▶ WHAT IS REQUIRED: Please transcribe the data that follows exactly, from its first line through the line that contains "wp_ret]. apply wp_bind.".

▶ MATERIAL PROVIDED:
(** The same where how much was read does not matter. *)
Lemma copyout_no_crash (d : dbuffer B) off sz skip n :
  u64 (sz + skip) ≠ 0 →
  match dbuffer_copyout_shape d off sz skip n with Ret _ => True | Throw _ | Crash _ => False end.
Proof.
  intros Hu. unfold dbuffer_copyout_shape. case_if; [done|]. by case_if; bool_to_prop.
Qed.

Lemma setRecTimestamp_safe m v : safe c m v (setRecTimestamp v).
Proof.
  intros s Hs. unfold setRecTimestamp, block_time. apply wp_bind, wp_get. case_if; [by apply wp_ret|].
  apply wp_bind.
  assert (Hget : ∀ (Q : option epicsTime → devst R Priv P → Prop),
    (∀ t, Q t s) →
    wp (if timeFromBlock v && negb (bool_decide (block v = None)) then
          b <- the_block v ;;
          r <- lift (dbuffer_copyout_shape (data b) (tsoffset v) 8 0 1) ;;
          ret (if r.1 =? 1 then
            Some (EpicsTime (u32 (ntoh W4 (host_val (ztake 4 r.2)) - POSIX_TIME_AT_EPICS_EPOCH))
                    (ntoh W4 (host_val (zslice 4 4 r.2)))) else None)
        else ret None) Q (inside c m v) s).
  { intros Q HQ. case_if; [|by apply wp_ret]. apply wp_bind.
    eapply the_block_wp; [apply Hs|by eapply inside_there|]. intros b _ _. apply wp_bind, wp_lift.
    pose proof (copyout_no_crash (data b) (tsoffset v) 8 0 1) as Hc.
    destruct (dbuffer_copyout_shape _ _ _ _ _); [by apply wp_ret|by destruct Hc..]. }
  apply Hget. intros ts. apply wp_bind. destruct ts as [ts|].
  - apply wp_lift. pose proof (stamps ts) as Ht. destruct (epicsTime_of_stamp ts) as [t|e|cr].
    + apply wp_modify. by apply inside_com.
    + done.
    + by destruct (Ht cr).
  - apply wp_bind. eapply the_block_wp; [apply Hs|by eapply inside_there|]. intros b _ _.
    apply wp_ret, wp_modify. by apply inside_com.
Qed.

(** The end of a record that was read. *)
Lemma stamp_then m v (z : Z) : safe c m v (setRecTimestamp v ;;; ret (Status z)).
Proof.
  intros s Hs. apply wp_bind. eapply wp_mono; [by apply setRecTimestamp_safe|by intros|done].
Qed.

Lemma get_iointr_info_wp s :
  settled c s → wp DevCommon.get_iointr_info (λ _ s', s' = s) (λ _, False) s.
Proof.
  intros Hs. apply wp_bind, wp_get. destruct (dpvt s) as [v|] eqn:Ev; [|by apply wp_ret].
  destruct (c_there _ _ _ (st_tied _ _ Hs v Ev)) as (_ & p & b & _ & -> & _). by apply wp_ret.
Qed.

Lemma read_to_field_safe w m v : safe c m v (read_to_field w v).
Proof.
  apply conn_alarm_safe. intros s Hs. apply wp_bind.
  pose proof (inside_there m v s Hs) as Ht. eapply the_block_wp; [apply Hs|done|].
  intros b Hb _. apply wp_bind.
  assert (Hthen : ∀ r : option (list byte), wp (match r with
      | Some bs => ret (ntoh w (host_val bs))
      | None => throw (RecAlarm SOFT_ALARM INVALID_ALARM)
      end) (λ _, inside c m v) (inside c m v) s).
  { intros [bs|]; [by apply wp_ret|by apply wp_throw]. }
  case_if; [by apply wp_ret|]. apply wp_bind. pose proof (sizeof_pos w).
  eapply copyout_wp; [done..|apply Ht|lia|lia|lia| |].
  { rewrite Z.add_0_r, wrapU_small by lia. lia. }
  intros cnt bs _ _. by apply wp_ret.
Qed.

▶ RESULT FOR THIS EXERCISE:
(** The same where how much was read does not matter. *)
Lemma copyout_no_crash (d : dbuffer B) off sz skip n :
  u64 (sz + skip) ≠ 0 →
  match dbuffer_copyout_shape d off sz skip n with Ret _ => True | Throw _ | Crash _ => False end.
Proof.
  intros Hu. unfold dbuffer_copyout_shape. case_if; [done|]. by case_if; bool_to_prop.
Qed.

Lemma setRecTimestamp_safe m v : safe c m v (setRecTimestamp v).
Proof.
  intros s Hs. unfold setRecTimestamp, block_time. apply wp_bind, wp_get. case_if; [by apply wp_ret|].
  apply wp_bind.
  assert (Hget : ∀ (Q : option epicsTime → devst R Priv P → Prop),
    (∀ t, Q t s) →
    wp (if timeFromBlock v && negb (bool_decide (block v = None)) then
          b <- the_block v ;;
          r <- lift (dbuffer_copyout_shape (data b) (tsoffset v) 8 0 1) ;;
          ret (if r.1 =? 1 then
            Some (EpicsTime (u32 (ntoh W4 (host_val (ztake 4 r.2)) - POSIX_TIME_AT_EPICS_EPOCH))
                    (ntoh W4 (host_val (zslice 4 4 r.2)))) else None)
        else ret None) Q (inside c m v) s).
  { intros Q HQ. case_if; [|by apply wp_ret]. apply wp_bind.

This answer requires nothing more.